• Description of the task
Look through the data below and, wherever a line carries the word "three", please copy that line.

• Exercise material
(* ===== verification/Executemany.v ===== *)
(** * Batches of an [executemany] call ([oracledb/src/cursor_logic.rs])

    [ExecutemanyManager] cuts the bound rows into the windows each round trip
    carries.  The adapter reads the current window, executes it and calls
    [next_batch] until the window is empty; [drain] is that loop. *)

From Stdlib Require Import Sorting.Sorted.
From S2P Require Import Prelude.

Inductive ExecutemanyManagerError :=
| ZeroBatchSize
| RowCountOverflow.

Record ExecutemanyManager := mkManager {
  em_total_rows : Z;
  em_batch_size : Z;
  em_num_rows : Z;
  em_message_offset : Z;
  em_chunk_ends : list Z
}.

Definition sat_add_u32 (a b : Z) : Z := Z.min (a + b) U32_MAX.

(** [ExecutemanyManager::batch_len_from] *)
Definition batch_len_from (m : ExecutemanyManager) (offset : Z) : Z :=
  let remaining := sat_sub (em_total_rows m) offset in
  let len := Z.min remaining (em_batch_size m) in
  match List.find (λ e, offset <? e) (em_chunk_ends m) with
  | Some next_end => Z.min len (sat_sub next_end offset)
  | None => len
  end.

(** The loop of [with_chunks] over the chunk lengths. *)
Fixpoint push_chunk_ends (acc : Z) (lengths : list Z) : Result ExecutemanyManagerError (list Z) :=
  match lengths with
  | [] => Ok []
  | len :: lengths =>
      len ← ok_or (try_range 0 U32_MAX len) RowCountOverflow;
      let acc := sat_add_u32 acc len in
      ends ← push_chunk_ends acc lengths;
      Ok (acc :: ends)
  end.

(** [ExecutemanyManager::with_chunks] *)
Definition with_chunks (total_rows batch_size : Z) (chunk_lengths : list Z)
  : Result ExecutemanyManagerError ExecutemanyManager :=
  total_rows ← ok_or (try_range 0 U32_MAX total_rows) RowCountOverflow;
  _ ← ensure (negb (batch_size =? 0)) ZeroBatchSize;
  chunk_ends ← push_chunk_ends 0 chunk_lengths;
  let manager := mkManager total_rows batch_size 0 0 chunk_ends in
  Ok (mkManager total_rows batch_size (batch_len_from manager 0) 0 chunk_ends).

(** [ExecutemanyManager::new] *)
Definition manager_new (total_rows batch_size : Z)
  : Result ExecutemanyManagerError ExecutemanyManager := with_chunks total_rows batch_size [].

(** [ExecutemanyManager::next_batch] *)
Definition next_batch (m : ExecutemanyManager) : ExecutemanyManager :=
  let offset := sat_add_u32 (em_message_offset m) (em_num_rows m) in
  mkManager (em_total_rows m) (em_batch_size m) (batch_len_from m offset) offset
    (em_chunk_ends m).

(** The adapter's loop: the windows [(message_offset, num_rows)] it executes. *)
Fixpoint drain (fuel : nat) (m : ExecutemanyManager) : option (list (Z * Z)) :=
  match fuel with
  | O => None
  | S fuel =>
      if 0 <? em_num_rows m
      then rest ← drain fuel (next_batch m); Some ((em_message_offset m, em_num_rows m) :: rest)
      else Some []
  end.

(** ** What the windows promise *)

(** The windows tile [from..to] without a gap. *)
Fixpoint tiles (from to : Z) (windows : list (Z * Z)) : Prop :=
  match windows with
  | [] => from = to
  | (offset, n) :: windows => offset = from ∧ tiles (from + n) to windows
  end.

(** A window of at least one and at most [batch] rows that no boundary cuts. *)
Definition window_ok (batch : Z) (ends : list Z) (w : Z * Z) : Prop :=
  0 < snd w <= batch ∧ Forall (λ e, e <= fst w ∨ fst w + snd w <= e) ends.

Definition manager_ok (m : ExecutemanyManager) : Prop :=
  0 <= em_message_offset m <= em_total_rows m ∧ em_total_rows m <= U32_MAX ∧
  0 < em_batch_size m ∧ StronglySorted Z.le (em_chunk_ends m) ∧
  em_num_rows m = batch_len_from m (em_message_offset m).

Lemma find_next_end (ends : list Z) offset :
  StronglySorted Z.le ends →
  match List.find (λ e, offset <? e) ends with
  | Some e => offset < e ∧ Forall (λ e', e' <= offset ∨ e <= e') ends
  | None => Forall (λ e', e' <= offset) ends
  end.
Proof.
  induction 1 as [|e ends Hs IH Hall]; [constructor|]. cbn [List.find].
  destruct (Z.ltb_spec offset e).
  - split; [done|]. constructor; [lia|].
    eapply Forall_impl; [|exact Hall]. cbn. intros; lia.
  - destruct (List.find _ ends) as [e'|].
    + destruct IH as [? ?]. split; [done|]. constructor; [lia|done].
    + constructor; [lia|done].
Qed.

(** The current window is inside the rows, within the batch size, cut by no
    boundary, and empty only at the end. *)
Lemma batch_len_spec m offset :
  0 <= offset <= em_total_rows m → 0 < em_batch_size m → StronglySorted Z.le (em_chunk_ends m) →
  let n := batch_len_from m offset in
  0 <= n <= em_batch_size m ∧ offset + n <= em_total_rows m ∧
  (n = 0 → offset = em_total_rows m) ∧
  Forall (λ e, e <= offset ∨ offset + n <= e) (em_chunk_ends m).
Proof.
  intros Ho Hb Hs n. pose proof (find_next_end _ offset Hs) as Hf.
  subst n. unfold batch_len_from, sat_sub. destruct (List.find _ _) as [e|].
  - destruct Hf as [? Hf]. repeat split; try lia.
    eapply Forall_impl; [|exact Hf]. cbn. intros; lia.
  - repeat split; try lia. eapply Forall_impl; [|exact Hf]. cbn. intros; lia.
Qed.

Lemma manager_next m :
  manager_ok m →
  manager_ok (next_batch m) ∧
  em_message_offset (next_batch m) = em_message_offset m + em_num_rows m ∧
  em_total_rows (next_batch m) = em_total_rows m ∧
  em_batch_size (next_batch m) = em_batch_size m ∧
  em_chunk_ends (next_batch m) = em_chunk_ends m.
Proof.
  intros (Ho & Ht & Hb & Hs & Hn). destruct (batch_len_spec m _ Ho Hb Hs) as (? & ? & _ & _).
  rewrite <- Hn in *. unfold next_batch, sat_add_u32. cbn [em_message_offset em_total_rows
    em_batch_size em_chunk_ends].
  rewrite Z.min_l by lia. split; [|done].
  unfold manager_ok. cbn [em_message_offset em_total_rows em_batch_size em_chunk_ends em_num_rows].
  repeat split; try done; lia.
Qed.

Lemma drain_spec m : ∀ fuel,
  manager_ok m → em_total_rows m - em_message_offset m < Z.of_nat fuel →
  ∃ ws, drain fuel m = Some ws ∧ tiles (em_message_offset m) (em_total_rows m) ws ∧
        Forall (window_ok (em_batch_size m) (em_chunk_ends m)) ws.
Proof.
  intros fuel. revert m. induction fuel as [|fuel IH]; intros m Hok Hf.
  { destruct Hok as (? & _). lia. }
  destruct (manager_next m Hok) as (Hok' & Ho' & Ht' & Hb' & He').
  destruct Hok as (Ho & Ht & Hb & Hs & Hn).
  destruct (batch_len_spec m _ Ho Hb Hs) as (Hr & Hle & H0 & Hcut).
  rewrite <- Hn in *. cbn [drain].
  destruct (Z.ltb_spec 0 (em_num_rows m)).
  - destruct (IH (next_batch m) Hok') as (ws & -> & Htile & Hall); [lia|].
    eexists. split; [reflexivity|]. cbn [tiles]. rewrite Ho', Ht' in Htile.
    rewrite Hb', He' in Hall. repeat split; try done. constructor; [|done].
    unfold window_ok. cbn [fst snd]. split; [lia|done].
  - exists []. repeat split; [cbn; lia|constructor].
Qed.

(** The boundaries are sorted; only a length that is no [u32] is refused. *)
Lemma push_chunk_ends_spec lengths : ∀ acc,
  0 <= acc <= U32_MAX → Forall (Z.le 0) lengths →
  match push_chunk_ends acc lengths with
  | Ok ends => StronglySorted Z.le ends ∧ Forall (Z.le acc) ends
  | Err e => e = RowCountOverflow ∧ Exists (Z.lt U32_MAX) lengths
  | Panic | Diverge => False
  end.
Proof.
  induction lengths as [|len lengths IH]; intros acc Hacc Hl; cbn [push_chunk_ends].
  { split; constructor. }
  apply Forall_cons_iff in Hl as [Hlen Hl].
  destruct (try_range 0 U32_MAX len) as [n|] eqn:Ht; cbn [ok_or]; st_run.
  - apply try_range_some in Ht as [-> Ht]. unfold sat_add_u32.
    assert (0 <= Z.min (acc + len) U32_MAX <= U32_MAX) as Hr by lia.
    specialize (IH _ Hr Hl).
    destruct (push_chunk_ends _ lengths) as [ends|e| |]; cbn; try done.
    + destruct IH as [Hs Hall]. split; constructor; try done; [lia|].
      eapply Forall_impl; [|exact Hall]. cbn. intros; lia.
    + destruct IH as [? ?]. split; [done|]. by apply Exists_cons_tl.
  - apply try_range_none in Ht. split; [done|]. apply Exists_cons_hd. lia.
Qed.

(** A manager is built, or the inputs are refused: a zero batch size, or a count
    that is no [u32]. *)
Lemma with_chunks_spec total batch lengths :
  0 <= total → 0 <= batch → Forall (Z.le 0) lengths →
  match with_chunks total batch lengths with
  | Ok m => manager_ok m ∧ em_message_offset m = 0 ∧ em_total_rows m = total ∧
            em_batch_size m = batch ∧ push_chunk_ends 0 lengths = Ok (em_chunk_ends m)
  | Err ZeroBatchSize => batch = 0
  | Err RowCountOverflow => Exists (Z.lt U32_MAX) (total :: lengths)
  | Panic | Diverge => False
  end.
Proof.
  intros Ht Hb Hl. unfold with_chunks.
  destruct (try_range 0 U32_MAX total) as [t|] eqn:Htr; cbn [ok_or]; st_run.
  2: { apply try_range_none in Htr. apply Exists_cons_hd. lia. }
  apply try_range_some in Htr as [-> Htr]. unfold ensure.
  destruct (Z.eqb_spec batch 0); cbn [negb]; st_run; [done|].
  pose proof (push_chunk_ends_spec lengths 0) as Hp.
  destruct (push_chunk_ends 0 lengths) as [ends|e| |]; cbn.
  - destruct Hp as [Hs _]; [unfold U32_MAX; lia|done|].
    unfold manager_ok. cbn. repeat split; try done; lia.
  - destruct Hp as [-> Hp]; [unfold U32_MAX; lia|done|]. by apply Exists_cons_tl.
  - apply Hp; [unfold U32_MAX; lia|done].
  - apply Hp; [unfold U32_MAX; lia|done].
Qed.

(** [executemany] sends every bound row exactly once: whatever the row count,
    batch size and chunk lengths, the constructor refuses them for one of its two
    reasons, or walking the manager to exhaustion ends within [total_rows] batches
    and yields windows that tile the rows in order, each of at least one and at
    most [batch_size] rows and none crossing a chunk boundary. *)
Theorem executemany_windows total_rows batch_size chunk_lengths :
  0 <= total_rows → 0 <= batch_size → Forall (Z.le 0) chunk_lengths →
  match with_chunks total_rows batch_size chunk_lengths with
  | Ok m => ∃ windows, drain (S (Z.to_nat total_rows)) m = Some windows ∧
      tiles 0 total_rows windows ∧
      Forall (window_ok batch_size (em_chunk_ends m)) windows
  | Err ZeroBatchSize => batch_size = 0
  | Err RowCountOverflow => Exists (Z.lt U32_MAX) (total_rows :: chunk_lengths)
  | Panic | Diverge => False
  end.
Proof.
  intros Ht Hb Hl. pose proof (with_chunks_spec _ _ _ Ht Hb Hl) as H.
  destruct (with_chunks total_rows batch_size chunk_lengths) as [m|[]| |]; try done.
  destruct H as (Hok & Ho & <- & <- & _). rewrite <- Ho. apply drain_spec; [done|]. lia.
Qed.

(** Seven rows in chunks of three and four, batches of two: no window crosses
    the boundary at row three. *)
Lemma executemany_windows_witness :
  (∃ m, with_chunks 7 2 [3; 4] = Ok m ∧
     drain 8 m = Some [(0, 2); (2, 1); (3, 2); (5, 2)]) ∧
  match with_chunks 7 2 [3; 4] with
  | Ok m => ∃ windows, drain (S (Z.to_nat 7)) m = Some windows ∧ tiles 0 7 windows ∧
      Forall (window_ok 2 (em_chunk_ends m)) windows
  | Err ZeroBatchSize => 2 = 0
  | Err RowCountOverflow => Exists (Z.lt U32_MAX) [7; 3; 4]
  | Panic | Diverge => False
  end.
Proof.
  split; [eexists; split; reflexivity|].
  apply (executemany_windows 7 2 [3; 4]); [lia|lia|repeat constructor; lia].
Defined.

• Expected answer
(** Seven rows in chunks of three and four, batches of two: no window crosses
    the boundary at row three. *)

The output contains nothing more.